=== Section Start ===
(** C4 (amended). [single_upscale] with both targets 0 returns the failure
    at once, with the world untouched; but the stage does not check this up
    front: [batch_resize.__helper] first checks the output; if it exists and
    overwrite is off, the file counts as a success; otherwise (the output is
    missing, or overwrite is on) it spawns the [ffprobe] probe, then fails
    (or raises if the probe's output does not parse), spawning nothing else. *)
Theorem upscale_zero_targets tool env (i o : string) (width height : Z) (w : world) :
  single_upscale tool env i o width height 0 0 w
    = (Ok (false, "Both target width and height cannot be 0"), w) /\
  (path_exists w o = true -> overwrite_env env = false ->
   resize_helper tool env 0 0 (i, o) w = (Ok (true, ""), record (EvExists o) w)) /\
  (path_exists w o = false \/ overwrite_env env = true ->
   let '(r, w') := resize_helper tool env 0 0 (i, o) w in
   w_trace w' = (w_trace w ++ [EvExists o; EvRun (probe_cmd i)])%list /\
   ((exists m, r = Ok (false, m)) \/ r = Raise "ValueError")).
Proof.
  split; [reflexivity|]. split.
  { intros Hex Hov. unfold resize_helper, bindM, exists_.
    unfold path_exists in Hex. rewrite Hex, Hov. reflexivity. }
  intros Hex.
  assert (Hc : (is_file w o || is_dir w o) && negb (overwrite_env env) = false).
  { destruct Hex as [H|H]; [unfold path_exists in H; by rewrite H|].
    rewrite H. apply andb_false_r. }
  unfold resize_helper. unfold bindM at 1. unfold exists_ at 1. cbv beta iota.
  rewrite Hc.
  unfold get_dimension, bindM, run. simpl.
  destruct (tool (probe_cmd i) _) as [p fs]. simpl.
  destruct (negb (Z.eqb (returncode p) 0)); simpl.
  - rewrite <- app_assoc. split; [done|]. left; eauto.
  - rewrite <- app_assoc.
    destruct (split "x"%char (stdout p)) as [|ws [|hs [|? ?]]]; simpl;
      try (split; [done|right; reflexivity]).
    destruct (py_int ws) as [a|e] eqn:Ea; simpl.
    + destruct (py_int hs) as [b|e] eqn:Eb; simpl.
      * destruct (Z.eqb a (-1) || Z.eqb b (-1)); simpl; split; try done; left; eauto.
      * split; [done|right]. by rewrite (py_int_error _ _ Eb).
    + split; [done|right]. by rewrite (py_int_error _ _ Ea).
Qed.

Lemma upscale_zero_targets_witness :
  (path_exists (mkWorld {[ "p_upscaled/a.png" := 7%Z ]} {[ "p_upscaled" ]} []) "p_upscaled/a.png" = true /\ overwrite_env env_default = false /\
   resize_helper (tool_script (mkProc 0 "100x100" "") []) env_default 0 0 ("p/a.png", "p_upscaled/a.png") (mkWorld {[ "p_upscaled/a.png" := 7%Z ]} {[ "p_upscaled" ]} [])
   = (Ok (true, ""), record (EvExists "p_upscaled/a.png") (mkWorld {[ "p_upscaled/a.png" := 7%Z ]} {[ "p_upscaled" ]} []))) /\
  (path_exists w_empty "p_upscaled/a.png" = false /\
   w_trace (snd (resize_helper (tool_script (mkProc 0 "100x100" "") []) env_default 0 0 ("p/a.png", "p_upscaled/a.png") w_empty))
   = [EvExists "p_upscaled/a.png"; EvRun (probe_cmd "p/a.png")]) /\
  (overwrite_env (mkEnv false true) = true /\
   w_trace (snd (resize_helper (tool_script (mkProc 0 "100x100" "") []) (mkEnv false true) 0 0 ("p/a.png", "p_upscaled/a.png") (mkWorld {[ "p_upscaled/a.png" := 7%Z ]} {[ "p_upscaled" ]} [])))
   = [EvExists "p_upscaled/a.png"; EvRun (probe_cmd "p/a.png")]).
Proof.
  assert (Hx : path_exists (mkWorld {[ "p_upscaled/a.png" := 7%Z ]} {[ "p_upscaled" ]} []) "p_upscaled/a.png" = true) by (vm_compute; reflexivity).
  assert (Hn : path_exists w_empty "p_upscaled/a.png" = false) by (vm_compute; reflexivity).
  split; [|split].
  - split; [exact Hx|]. split; [reflexivity|].
    exact (proj1 (proj2 (upscale_zero_targets (tool_script (mkProc 0 "100x100" "") []) env_default "p/a.png" "p_upscaled/a.png" 0 0 (mkWorld {[ "p_upscaled/a.png" := 7%Z ]} {[ "p_upscaled" ]} [])))
             Hx eq_refl).
  - split; [exact Hn|].
    pose proof (proj2 (proj2 (upscale_zero_targets (tool_script (mkProc 0 "100x100" "") []) env_default "p/a.png" "p_upscaled/a.png"
                                 0 0 w_empty)) (or_introl Hn)) as H.
    destruct (resize_helper _ _ _ _ _ _) as [r w'].
    exact (proj1 H).
  - split; [reflexivity|].
    pose proof (proj2 (proj2 (upscale_zero_targets (tool_script (mkProc 0 "100x100" "") []) (mkEnv false true) "p/a.png"
                                 "p_upscaled/a.png" 0 0 (mkWorld {[ "p_upscaled/a.png" := 7%Z ]} {[ "p_upscaled" ]} []))) (or_intror eq_refl)) as H.
    destruct (resize_helper _ _ _ _ _ _) as [r w'].
    exact (proj1 H).
Defined.

(** C4: called through the stage with both targets 0, a file is probed by a
    spawned [ffprobe] before the failure, and a file whose output already
    exists counts as a success. *)
Lemma upscale_zero_targets_stage :
  (let '(r, w') := batch_resize (tool_script (mkProc 0 "100x100" "") []) env_default
                     in_order ["p/a.png"] 4 0 0 w_empty in
   r = Ok (inr (["Both target width and height cannot be 0"], "p_upscaled")) /\
   spawned (w_trace w') = [probe_cmd "p/a.png"]) /\
  fst (batch_resize (tool_script (mkProc 0 "100x100" "") []) env_default in_order
         ["p/a.png"] 4 0 0 (mkWorld {[ "p_upscaled/a.png" := 7%Z ]} {[ "p_upscaled" ]} []))
  = Ok (inr ([], "p_upscaled")).
Proof. vm_compute. split; [split|]; reflexivity. Qed.

(** C3: in a 10-item transcode to "webp" (a documented format missing from
    [commands]) where nine outputs exist, the one item to process raises
    [KeyError] and the whole batch raises instead of reporting 1 failed and
    9 skipped; likewise a resize batch raises when one item's corrective
    downscale finds no upscaled file to remove. *)
Lemma batch_exception_aborts :
  fst (batch_transcode (tool_script (mkProc 0 "" "") []) env_default in_order
         (map (fun n => "p/f" +:+ str_of_Z n +:+ ".png") [0; 1; 2; 3; 4; 5; 6; 7; 8; 9]%Z)
         "webp" false 4
         (mkWorld (list_to_map (map (fun n => ("p_webp/f" +:+ str_of_Z n +:+ ".webp", 1%Z))
                                    [1; 2; 3; 4; 5; 6; 7; 8; 9]%Z))
                  {[ "p_webp" ]} []))
  = Raise "KeyError" /\
  fst (batch_resize (tool_script (mkProc 0 "100x100" "") []) env_default in_order
         ["p/a.png"; "p/b.png"] 4 250 0
         (mkWorld {[ "p_upscaled/b.png" := 7%Z ]} {[ "p_upscaled" ]} []))
  = Raise "FileNotFoundError".
Proof. vm_compute. split; reflexivity. Qed.

Module QuietFacts.

Lemma quiet_refl w : quiet w w.
Proof. done. Qed.

Lemma quiet_trans w1 w2 w3 : quiet w1 w2 -> quiet w2 w3 -> quiet w1 w3.
Proof.
  intros (F1 & D1 & S1) (F2 & D2 & S2). split; [congruence|]. split; [set_solver|congruence].
Qed.

Lemma quiet_record w ev :
  (forall c, ev <> EvRun c) -> quiet w (record ev w).
Proof.
  intros Hev. split; [done|]. split; [done|].
  unfold record, spawned. simpl. rewrite omap_app. simpl.
  destruct ev; try (by rewrite app_nil_r). by destruct (Hev cmd).
Qed.

Lemma path_exists_quiet w w' p :
  quiet w w' -> path_exists w p = true -> path_exists w' p = true.
Proof.
  intros (F & D & _). unfold path_exists, is_file, is_dir. rewrite F.
  intros H. apply orb_true_iff in H as [H|H]; apply orb_true_iff; [by left|right].
  apply bool_decide_eq_true in H. apply bool_decide_eq_true. set_solver.
Qed.

Lemma plan_outputs_quiet variant ext (inputs : list string) (w : world) :
  quiet w (snd (plan_outputs variant ext inputs w)).
Proof.
  revert w; induction inputs as [|p inputs IH]; intros w; [done|].
  simpl. unfold bindM at 1.
  destruct (String.eqb (dirname (derive_output p variant ext)) EmptyString).
  - simpl. unfold bindM. specialize (IH w).
    destruct (plan_outputs variant ext inputs w) as [[outs|e] w']; simpl in *; done.
  - unfold bindM at 1. unfold exists_ at 1.
    set (d := dirname (derive_output p variant ext)).
    assert (Q1 : quiet w (record (EvExists d) w)) by (apply quiet_record; discriminate).
    destruct (is_file w d || is_dir w d) eqn:E; simpl.
    + unfold bindM. specialize (IH (record (EvExists d) w)).
      destruct (plan_outputs _ _ _ _) as [[outs|e] w'] eqn:Ep; simpl in *;
        eapply quiet_trans; eauto.
    + unfold makedirs at 1. unfold is_file, is_dir in *. simpl. rewrite E. simpl.
      destruct (existsb _ _).
      { simpl. eapply quiet_trans; [exact Q1|]. apply quiet_record; discriminate. }
      set (w1 := mkWorld _ _ _).
      assert (Q2 : quiet w w1).
      { split; [done|]. split; [simpl; set_solver|].
        unfold w1, spawned. simpl. rewrite !omap_app. simpl. by rewrite !app_nil_r. }
      unfold bindM. specialize (IH w1).
      destruct (plan_outputs variant ext inputs w1) as [[outs|e] w'];
        simpl in *; eapply quiet_trans; eauto.
Qed.

End QuietFacts.

Module SkipFacts.
Import QuietFacts.

Lemma transcode_helper_skip tool env format threads flag (i o : string) (w : world) :
  path_exists w o = true ->
  transcode_helper tool env format false threads flag (i, o) w
  = (Ok ("skipped", i), record (EvExists o) w).
Proof.
  intros Hex. unfold transcode_helper, bindM, exists_.
  unfold path_exists in Hex. by rewrite Hex.
Qed.

Lemma combine_map_r {A B} (g : A -> B) (l : list A) :
  combine l (map g l) = map (fun x => (x, g x)) l.
Proof. induction l as [|x l IH]; simpl; [done|by rewrite IH]. Qed.

Lemma run_seq_skip tool env format threads flag rd
  (pairs : list (string * string)) (w : world) :
  Forall (fun io => path_exists w (snd io) = true) pairs ->
  exists w', run_seq (transcode_helper tool env format false threads flag) rd pairs w
             = (Ok (mkRD (rd_failed rd) (rd_skipped rd ++ map fst pairs) (rd_ok rd)), w')
             /\ quiet w w'.
Proof.
  revert rd w; induction pairs as [|[i o] pairs IH]; intros rd w Hall.
  - exists w. destruct rd; simpl. rewrite app_nil_r. done.
  - apply Forall_cons in Hall as [Hio Hall]. simpl in Hio.
    cbn [run_seq]. unfold bindM at 1. rewrite (transcode_helper_skip _ _ _ _ _ _ _ _ Hio).
    cbn [rd_append String.eqb liftR].
    assert (Q : quiet w (record (EvExists o) w)) by (apply quiet_record; discriminate).
    destruct (IH (mkRD (rd_failed rd) (rd_skipped rd ++ [i]) (rd_ok rd)) (record (EvExists o) w))
      as [w' [Hrun Hq]].
    { eapply Forall_impl; [exact Hall|]. intros x Hx. by eapply path_exists_quiet. }
    exists w'. unfold bindM. simpl. rewrite Hrun. simpl. rewrite <- app_assoc.
    split; [done|]. by eapply quiet_trans.
Qed.

Lemma submit_all_skip tool env format threads flag
  (pairs : list (string * string)) (w : world) :
  Forall (fun io => path_exists w (snd io) = true) pairs ->
  exists w', submit_all (transcode_helper tool env format false threads flag) pairs w
             = (Ok (map (fun io => Ok ("skipped", fst io)) pairs), w') /\ quiet w w'.
Proof.
  revert w; induction pairs as [|[i o] pairs IH]; intros w Hall.
  - by exists w.
  - apply Forall_cons in Hall as [Hio Hall]. simpl in Hio.
    cbn [submit_all]. unfold bindM at 1. unfold capture at 1.
    rewrite (transcode_helper_skip _ _ _ _ _ _ _ _ Hio).
    assert (Q : quiet w (record (EvExists o) w)) by (apply quiet_record; discriminate).
    destruct (IH (record (EvExists o) w)) as [w' [Hrun Hq]].
    { eapply Forall_impl; [exact Hall|]. intros x Hx. by eapply path_exists_quiet. }
    exists w'. unfold bindM. rewrite Hrun. split; [done|]. by eapply quiet_trans.
Qed.

Lemma collect_transcode_skipped rd (pairs : list (string * string)) :
  collect_transcode rd (map (fun io => Ok ("skipped", fst io)) pairs)
  = Ok (mkRD (rd_failed rd) (rd_skipped rd ++ map fst pairs) (rd_ok rd)).
Proof.
  revert rd; induction pairs as [|[i o] pairs IH]; intros rd.
  - destruct rd; simpl. by rewrite app_nil_r.
  - simpl. rewrite IH. simpl. by rewrite <- app_assoc.
Qed.

End SkipFacts.

Import QuietFacts SkipFacts.

Module VerdictFacts.

Lemma liftR_Ok_world {A} (r : res A) a w w' : liftR r w = (Ok a, w') -> w' = w /\ r = Ok a.
Proof. destruct r; unfold liftR, retM, raiseM; intros H; inversion H; subst; done. Qed.

Lemma retM_Ok_world {A} (x a : A) w w' : retM x w = (Ok a, w') -> w' = w /\ x = a.
Proof. unfold retM. intros H. by inversion H. Qed.

Lemma spawned_app tr1 tr2 : spawned (tr1 ++ tr2) = (spawned tr1 ++ spawned tr2)%list.
Proof. unfold spawned. by rewrite omap_app. Qed.

Lemma log_open_Ok env p w u w' :
  log_open env p w = (Ok u, w') ->
  w_dirs w' = w_dirs w /\ spawned (w_trace w') = spawned (w_trace w).
Proof.
  unfold log_open. destruct (logging env).
  - unfold open_append. destruct (is_dir w p); [discriminate|].
    destruct (is_file w p); intros H; inversion H; subst; simpl;
      (split; [done|]); by rewrite spawned_app, app_nil_r.
  - intros H. by inversion H.
Qed.

Lemma run_Ok tool cmd w p w' :
  run tool cmd w = (Ok p, w') ->
  tool cmd (w_files w) = (p, w_files w') /\ w_dirs w' = w_dirs w /\
  spawned (w_trace w') = (spawned (w_trace w) ++ [cmd])%list.
Proof.
  unfold run. destruct (tool cmd (w_files w)) as [p0 fs]. intros H. inversion H; subst.
  simpl. split; [done|]. split; [done|]. by rewrite spawned_app.
Qed.

Lemma exists_Ok o w b w' :
  exists_ o w = (Ok b, w') ->
  b = path_exists w o /\ w' = record (EvExists o) w.
Proof. unfold exists_. intros H. by inversion H. Qed.

Lemma path_exists_record w ev p : path_exists (record ev w) p = path_exists w p.
Proof. done. Qed.

Lemma stat_size_record w ev p : stat_size (record ev w) p = stat_size w p.
Proof. done. Qed.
=== Section End ===
### What you will do
Filter the entries down to the lines with the word "Module" in them.

### Answer for this exercise
Module QuietFacts.
Module SkipFacts.
Module VerdictFacts.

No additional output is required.